O programa foi apresentado ao mundo pela ministra na 46ª Sessão do Conselho de Direitos Humanos da ONU, em abril. Diante da plateia internacional, Damares não teve pudor em inflar os dados do projeto e anunciou investimentos de 900 milhões de dólares, quase 5 bilhões pelo câmbio atual, até 2023. Para o público interno, o número é outro, bem mais modesto. Em agosto, a pasta divulgou um incremento de 11 milhões para 19 milhões de reais. O Abrace o Marajó prevê parcerias público-privadas para ampliar o acesso dos 500 mil marajoaras à saúde, educação e segurança. Na região estão oito das 50 cidades com os piores índices de desenvolvimento do País. Não bastasse, a população sofre, em pleno século XXI, com a ação de piratas, dedicados a roubos e sequestros.

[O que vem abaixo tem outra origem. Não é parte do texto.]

(** ** The executor as the specification words it

    Two definitions that follow the prose of the specification rather than
    the code: the per-particle state machine as a relation between the
    particle at entry and at exit, and the recovery driver as a function
    over the particle list.  The theorems below compare them with the
    definitions above. *)
Section SpecDefinitions.
Context {T : Type} `{PyNum T} `{Host} `{!Collaborators T}.

Inductive spec_inner_loop (KERNEL : PyCallable T) (g : Grid)
    (endtime sign : T)
    : Particle T -> World -> T -> Particle T -> World -> Prop :=
  | inner_exit p w dt_rem :
      gt0 dt_rem = false ->
      spec_inner_loop KERNEL g endtime sign p w dt_rem p w
  | inner_no_return p w dt_rem p1 w1 p' w' :
      gt0 dt_rem = true ->
      KERNEL p g (p_time p) (num_mul sign dt_rem) w = (Returned None, p1, w1) ->
      let advanced := set_time (num_add (p_time p1) (num_mul sign dt_rem)) p1 in
      spec_inner_loop KERNEL g endtime sign
        advanced w1 (dt_remaining endtime advanced) p' w' ->
      spec_inner_loop KERNEL g endtime sign p w dt_rem p' w'
  | inner_success p w dt_rem p1 w1 p' w' :
      gt0 dt_rem = true ->
      KERNEL p g (p_time p) (num_mul sign dt_rem) w
        = (Returned (Some Success), p1, w1) ->
      let advanced :=
        set_time (num_add (p_time p1) (num_mul sign dt_rem))
          (set_state Success p1) in
      spec_inner_loop KERNEL g endtime sign
        advanced w1 (dt_remaining endtime advanced) p' w' ->
      spec_inner_loop KERNEL g endtime sign p w dt_rem p' w'
  | inner_repeat p w dt_rem p1 w1 p' w' :
      gt0 dt_rem = true ->
      KERNEL p g (p_time p) (num_mul sign dt_rem) w
        = (Returned (Some Repeat), p1, w1) ->
      spec_inner_loop KERNEL g endtime sign
        (set_state Repeat p1) w1 (dt_remaining endtime (set_state Repeat p1))
        p' w' ->
      spec_inner_loop KERNEL g endtime sign p w dt_rem p' w'
  | inner_other p w dt_rem c p1 w1 :
      gt0 dt_rem = true ->
      KERNEL p g (p_time p) (num_mul sign dt_rem) w
        = (Returned (Some c), p1, w1) ->
      c <> Success -> c <> Repeat ->
      spec_inner_loop KERNEL g endtime sign p w dt_rem (set_state c p1) w1
  | inner_out_of_bounds p w dt_rem msg p1 w1 :
      gt0 dt_rem = true ->
      KERNEL p g (p_time p) (num_mul sign dt_rem) w
        = (Raised (FieldSamplingError msg), p1, w1) ->
      spec_inner_loop KERNEL g endtime sign p w dt_rem
        (set_state ErrorOutOfBounds
           (set_exception (FieldSamplingError msg) p1)) w1
  | inner_failure p w dt_rem e p1 w1 :
      gt0 dt_rem = true ->
      KERNEL p g (p_time p) (num_mul sign dt_rem) w = (Raised e, p1, w1) ->
      (forall msg, e <> FieldSamplingError msg) ->
      spec_inner_loop KERNEL g endtime sign p w dt_rem
        (set_state Error (set_exception e p1)) w1.
(** * ubxlib: the I2C port layer for the ESP-IDF platform

    A shallow embedding of [port/platform/esp-idf/src/u_port_i2c.c] and the
    properties of it that the specification states.

    Layout:
    - fixed-width integer conversions, written out on [Z];
    - the timeout unit conversion ([timeoutMsToEsp32], [timeoutEsp32ToMs]);
    - the ESP-IDF driver as a recorded list of calls answered by an oracle;
    - the module's globals as an explicit state, threaded by a small monad;
    - the static and public functions of the file, in source order;
    - the theorems. *)

From Stdlib Require Import ZArith Lia Bool List.
From stdpp Require Import base numbers list.

Local Open Scope Z_scope.

(** ** Fixed-width integers

    The target is a 32-bit machine: [int32_t], [size_t] and [unsigned long]
    are all 32 bits wide, [uint16_t] and [uint8_t] are 16 and 8. *)

Definition to_uint32 (z : Z) : Z := z mod 2 ^ 32.
Definition to_int32 (z : Z) : Z := (z + 2 ^ 31) mod 2 ^ 32 - 2 ^ 31.
Definition to_uint8 (z : Z) : Z := z mod 2 ^ 8.

Definition INT32_MAX : Z := 2 ^ 31 - 1.

(** [1UL << n]: defined by C only for a shift count in [0, 32). *)
Definition shift_defined (n : Z) : bool := (0 <=? n) && (n <? 32).
Definition ulong_shl1 (n : Z) : Z := to_uint32 (Z.shiftl 1 n).

(** ** Compile-time macros *)

Definition U_PORT_I2C_MAX_NUM : Z := 2.

(** Modelled from the spec: [driver/i2c.h] belongs to ESP-IDF and is not
    among the sources; the flag that selects the RC network as clock source
    has ESP-IDF's value. *)
Definition I2C_SCLK_SRC_FLAG_LIGHT_SLEEP : Z := 2.

(** The crystal is the default clock source. *)
Definition U_PORT_I2C_ESP32X3_CLOCK_SOURCE : Z := 0.

Definition U_PORT_I2C_CLOCK_PERIOD_NS : Z :=
  if U_PORT_I2C_ESP32X3_CLOCK_SOURCE =? I2C_SCLK_SRC_FLAG_LIGHT_SLEEP
  then 57 else 25.

Definition U_PORT_I2C_ESP32X3_TIMEOUT_REGISTER_MAX : Z := 22.

(** ** Timeout unit conversion (the branch compiled when
    [CONFIG_IDF_TARGET_ESP32] is not defined)

    The clock period is a macro of the build; it is a parameter here so that
    both of its values are covered. *)

Section TimeoutConversion.

Variable period_ns : Z.

(** [(1UL << x) * U_PORT_I2C_CLOCK_PERIOD_NS / 1000000], computed in
    [unsigned long] and stored in an [int32_t]. *)
Definition periods_to_ms (x : Z) : Z :=
  to_int32 (to_uint32 (ulong_shl1 x * period_ns) / 1000000).

(** The [for] loop of [timeoutMsToEsp32]: [x] is the [size_t] loop counter
    and [timeoutEsp32] the running result; [n] bounds the iterations left. *)
Fixpoint timeoutMsToEsp32_loop (n : nat) (x timeoutMs timeoutEsp32 : Z) : Z :=
  match n with
  | O => timeoutEsp32
  | S n' =>
      if (x <? U_PORT_I2C_ESP32X3_TIMEOUT_REGISTER_MAX) && (timeoutEsp32 <? 0)
      then
        let y := periods_to_ms x in
        let timeoutEsp32' :=
          if y >=? timeoutMs then to_int32 x else timeoutEsp32 in
        timeoutMsToEsp32_loop n' (to_uint32 (x + 1)) timeoutMs timeoutEsp32'
      else timeoutEsp32
  end.

(** The loop leaves after at most [U_PORT_I2C_ESP32X3_TIMEOUT_REGISTER_MAX]
    rounds, see [timeoutMsToEsp32_loop_more]. *)
Definition timeoutMsToEsp32 (timeoutMs : Z) : Z :=
  timeoutMsToEsp32_loop (Z.to_nat U_PORT_I2C_ESP32X3_TIMEOUT_REGISTER_MAX)
    0 timeoutMs (-1).

(** [None] stands for the undefined shift of a count outside [0, 32). *)
Definition timeoutEsp32ToMs (timeoutEsp32 : Z) : option Z :=
  if shift_defined timeoutEsp32
  then Some (periods_to_ms timeoutEsp32)
  else None.

(** *** The conversion as the specification words it

    The real timeout of register value [x], in whole milliseconds. *)
Definition register_ms (x : Z) : Z := (2 ^ x * period_ns) / 1000000.

(** "the smallest [x] in [[0, hi]] such that [2^x * period_ns] (converted
    to ms) is [>=] the requested timeout, returning -1 if no such [x]
    exists within range". *)
Definition smallest_register (hi ms : Z) : Z :=
  match find (fun x => ms <=? register_ms x) (seqZ 0 (hi + 1)) with
  | Some x => x
  | None => -1
  end.

Definition msToRegister_spec (ms : Z) : Z := smallest_register 22 ms.

End TimeoutConversion.

(** ** Constants of headers that are not part of the sources *)

(** Modelled from the spec: [u_error_common.h] is not among the sources. The
    specification names the kinds NotInitialized, NotSupported,
    InvalidParameter and Platform; the source's own comments say that zero
    is success and every error code is negative. The numbers are those of
    the library's enumeration. *)
Definition U_ERROR_COMMON_SUCCESS : Z := 0.
Definition U_ERROR_COMMON_NOT_INITIALISED : Z := -2.
Definition U_ERROR_COMMON_NOT_SUPPORTED : Z := -4.
Definition U_ERROR_COMMON_INVALID_PARAMETER : Z := -5.
Definition U_ERROR_COMMON_PLATFORM : Z := -8.

(** Modelled from the spec: [u_port_i2c.h] is not among the sources. The
    specification speaks of "a default clock/timeout" programmed by open;
    the numbers are the library's defaults (100 kHz, 10 ms). *)
Definition U_PORT_I2C_CLOCK_FREQUENCY_HERTZ : Z := 100000.
Definition U_PORT_I2C_TIMEOUT_MILLISECONDS : Z := 10.
(** X15. What the save button writes: when the scores are numbers, the rows
    inserted are at least one and at most as many as the results, all marked
    [is_flagged], in descending order of [fraud_score], and their scores are
    those of the table shown. *)
Theorem saved_rows_descend (supabase : option SupabaseService.Client)
  (insert : SupabaseService.Client -> string -> list SupabaseService.Row ->
            SupabaseService.Reply)
  (ui : Component.t) (client : SupabaseService.Client) (table : string)
  (rows : list SupabaseService.Row) :
  Forall (has_number AIAnalysisResult.fraudScore)
    (Component.analysisResults ui) ->
  In (Component.Supabase (SupabaseService.Insert client table rows))
    (fst (Component.handleSaveToDatabase supabase insert ui)) ->
  (0 < length rows <= length (Component.analysisResults ui))%nat
  /\ StronglySorted (descending SupabaseService.fraud_score) rows
  /\ Forall (fun r => SupabaseService.is_flagged r = true) rows
  /\ List.map SupabaseService.fraud_score rows
     = List.map ScoredTransaction.fraudScore
         (Component.topRiskyTransactions ui)
  /\ Forall (fun r => processed_id (Component.processedData ui) r = true)
       (List.map ScoredTransaction.id (Component.topRiskyTransactions ui)).
Proof.
  intros Hs Hin. apply save_handler_rows in Hin as [-> Hne].
  assert (Et : Component.topRiskyTransactions ui
               = Js.filter_non_null
                   (List.map (App.joinOriginal (Component.processedData ui))
                      (Js.sort App.byFraudScore
                         (Component.analysisResults ui))))
    by apply topRiskyTransactions_snd.
  repeat split.
  - rewrite List.length_map.
    destruct (Component.topRiskyTransactions ui); [congruence | simpl; lia].
  - rewrite List.length_map, Et.
    etransitivity; [apply filter_non_null_length |].
    now rewrite sort_length.
  - apply toRow_sorted. rewrite Et. apply joined_sorted.
    apply (sort_sorted _ AIAnalysisResult.fraudScore); [reflexivity | exact Hs].
  - apply List.Forall_forall. intros r Hr.
    apply List.in_map_iff in Hr as (t & <- & _). reflexivity.
  - rewrite List.map_map. reflexivity.
  - rewrite Et, joined_ids. apply List.Forall_forall. intros i Hi.
    now apply List.filter_In in Hi.
Qed.

Lemma saved_rows_descend_witness :
  let ui :=
    Component.mk rows_example (App.processFeatures rows_example) false false
      false SaveStatus.idle None [scored 4 0.25; scored 9 0.5; scored 0 0.75] in
  exists rows,
    List.map SupabaseService.fraud_score rows = [0.75; 0.25]%float
    /\ StronglySorted (descending SupabaseService.fraud_score) rows.
Proof.
  intros ui.
  exists (List.map SupabaseService.toRow (Component.topRiskyTransactions ui)).
  split; [vm_compute; reflexivity |].
  apply (saved_rows_descend (Some client_stub) table_stub ui client_stub
           "fraud_detections").
  - repeat constructor.
  - left. reflexivity.
Defined.

(** The requests of a run of the analysis are those of the service on the
    records the component holds. *)
Lemma run_requests (API_KEY : option string)
  (generateContent
    : list GeminiService.Payload -> GeminiService.Exn + option string)
  (JSON_parse : string -> GeminiService.Exn + list AIAnalysisResult.t)
  (ui : Component.t) (ev : GeminiService.Event) :
  In (Component.Gemini ev)
    (fst (Component.runAIAnalysis API_KEY generateContent JSON_parse ui))
  <-> In ev
        (fst (GeminiService.analyzeFraudWithGemini API_KEY generateContent
                JSON_parse (Component.processedData ui))).
Proof.
  unfold Component.runAIAnalysis.
  destruct (Component.processedData ui) as [| p l] eqn:Ep.
  { simpl. tauto. }
  simpl length. simpl Nat.eqb. cbv iota.
  destruct (GeminiService.analyzeFraudWithGemini API_KEY generateContent
              JSON_parse (p :: l)) as [events outcome].
  destruct (Component.analysisDone outcome (Component.analysisStart ui))
    as [logged done] eqn:Ed.
  assert (Hl : ~ In (Component.Gemini ev) logged).
  { unfold Component.analysisDone in Ed.
    destruct outcome; injection Ed as <- _; simpl; [tauto |].
    intros [H | []]. discriminate. }
  cbn [fst]. rewrite List.in_app_iff, List.in_map_iff. split.
  - intros [(ev' & [= ->] & H) | H]; [exact H | contradiction].
  - intros H. left. now exists ev.
Qed.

Entidades civis denunciam, no entanto, conflitos de interesse, econômicos e políticos, no programa. Para começar, uma das ONGs contratadas para gerir alguns dos projetos é a Rede Mondó, comandada por Elizabeth Guedes, irmã do ministro da Economia, Paulo Guedes, e Lyvia Montezano, esposa do presidente do BNDES, Gustavo Montezano. Em princípio, a organização ficaria responsável por administrar 5 milhões de reais em ações ligadas ao Pátria Voluntária, atividade que ocupa o tempo da primeira-dama, Michelle Bolsonaro, mas as primeiras denúncias a respeito levaram a uma redução do orçamento para 700 mil reais.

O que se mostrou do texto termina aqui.